--- What you need to do ---
Report each line of the entries that contains the word "clusterIP", copied in full.

◇ ◇ ◇ ◇ ◇

Definition owner_ref {Spec Status : Type} (kind : string) (owner : Cr Spec Status) : prog OwnerReference :=
  match cr_uid owner with
  | None => stop (MissingField ".metadata.uid")
  | Some uid => mret {| or_kind := kind; or_name := cr_name owner; or_uid := uid;
                        or_controller := Some true; or_block_owner_deletion := Some true |}
  end.

(** The namespace and owner a reconciler stamps on an object. *)
Definition stamp (ns : string) (o : OwnerReference) (m : ObjectMeta) : ObjectMeta :=
  {| om_name := om_name m; om_namespace := Some ns; om_labels := om_labels m;
     om_owner_references := Some [o] |}.

Definition object_name (m : ObjectMeta) : prog string :=
  match om_name m with None => stop (MissingField ".metadata.name") | Some n => mret n end.

Definition apply_secret (s : Secret) : prog unit := n ← object_name (sec_meta s); kube (ApplySecret n s).
Definition apply_pvc (p : PersistentVolumeClaim) : prog unit := n ← object_name (pvc_meta p); kube (ApplyPvc n p).
Definition apply_service (s : Service) : prog unit := n ← object_name (svc_meta s); kube (ApplyService n s).

(** [workloads::deployment_apply_body]. *)
Definition deployment_apply_body (dep : Deployment) : ApplyBody :=
  {| body_of := dep;
     null_rolling_update :=
       bool_decide ((spec ← dep_spec dep; st ← strategy spec; strategy_type st) = Some "Recreate") |}.

Definition apply_deployment (d : Deployment) : prog unit :=
  n ← object_name (dep_meta d); kube (ApplyDeployment n (deployment_apply_body d)).

Inductive Readiness : Type := Available | ScaledDown | Starting.
#[export] Instance readiness_eq_dec : EqDecision Readiness.
Proof. solve_decision. Defined.

Definition workload_readiness (desired : option Z) (available : Z) : Readiness :=
  if bool_decide (desired = Some 0) then ScaledDown
  else if 1 <=? available then Available else Starting.

Definition deployment_readiness (live : Deployment) : Readiness :=
  workload_readiness (spec ← dep_spec live; replicas spec) (match dep_available live with Some n => n | None => 0 end).

Definition SETTLED_REQUEUE_SECS : Z := 300.

Record ControllerAddrs : Type := { sync : string; enroll : string; observe : string }.

Definition or_else {A : Type} (d : A) (o : option A) : A := match o with Some a => a | None => d end.

Definition addr_of (ip : string) (port : Z) : string := ip +:+ ":" +:+ show_uint port.

Definition controller_endpoints : prog ControllerAddrs :=
  ctrls ← kube ListControllerCrs;
  match ctrls with
  | [] => stop (MissingField "WiremeshController (none exists)")
  | c :: _ =>
      let sync_port := or_else 9500 (sync_tcp_port (cr_spec c)) in
      let observe_port := or_else 9600 (observe_udp_port (cr_spec c)) in
      svc ← kube (GetService (cr_name c));
      match svc_cluster_ip svc with
      | None => stop (MissingField "controller Service clusterIP (not assigned yet)")
      | Some ip =>
          if bool_decide (ip = "") || bool_decide (ip = "None")
          then stop (MissingField "controller Service clusterIP (not assigned yet)")
          else if bool_decide (parse_ipv4 ip = None)
          then stop (MissingField "controller Service clusterIP must be IPv4")
          else mret {| sync := addr_of ip sync_port; enroll := addr_of ip 9400;
                       observe := addr_of ip observe_port |}
      end
  end.
(** What the mint step leaves: no Secret written, or one, holding the token just
    minted and the segment's CIDRs. *)
Definition minted (action : MintAction) (segment : string) (cidrs : list string) (h : list Event) : Prop :=
  (is_mint action = false -> mints h = []) /\
  (secret_writes h = [] \/
   exists s' answer req t,
     secret_writes h = [(s', answer)] /\ mints h = [(req, Ok t)] /\
     bound_cidrs_of s' = Some cidrs /\ token_in s' = Some t /\
     asks action segment cidrs (segment_lists h) req).

Lemma token_secret_reads_back ns o name t cidrs :
  let s := stamped_secret ns o (token_secret_body name t cidrs) in
  bound_cidrs_of s = Some cidrs /\ token_in s = Some t.
Proof.
  cbn. unfold bound_cidrs_of, token_in. cbn [sec_data mbind option_bind].
  rewrite lookup_insert_eq. cbn. rewrite from_to_vec. done.
Qed.

Lemma write_token_safe gw ctx t cidrs (h : list Event) (Q : list Event -> result OpError unit -> Prop) :
  Q h (Err (MissingField ".metadata.uid")) ->
  (forall s' name answer r, bound_cidrs_of s' = Some cidrs -> token_in s' = Some t ->
     Q (h ++ [Ev (ApplySecret name s') answer]) r) ->
  safe (fun _ _ _ => True) h (write_token gw ctx t cidrs) Q.
Proof.
  intros H1 H2. unfold write_token, owner_ref. destruct (cr_uid gw) as [uid|]; [|done].
  apply safe_bind, safe_ret. cbv beta iota.
  match goal with |- safe _ _ (apply_secret (stamped_secret ?ns ?o ?s)) _ =>
    destruct (token_secret_reads_back ns o (cr_name gw) t cidrs) as [Hb Ht] end.
  split; [done|]. intros [[]|[]]; by apply H2.
Qed.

◇ ◇ ◇ ◇ ◇

--- Solved exercise ---
      | None => stop (MissingField "controller Service clusterIP (not assigned yet)")
          then stop (MissingField "controller Service clusterIP (not assigned yet)")
          then stop (MissingField "controller Service clusterIP must be IPv4")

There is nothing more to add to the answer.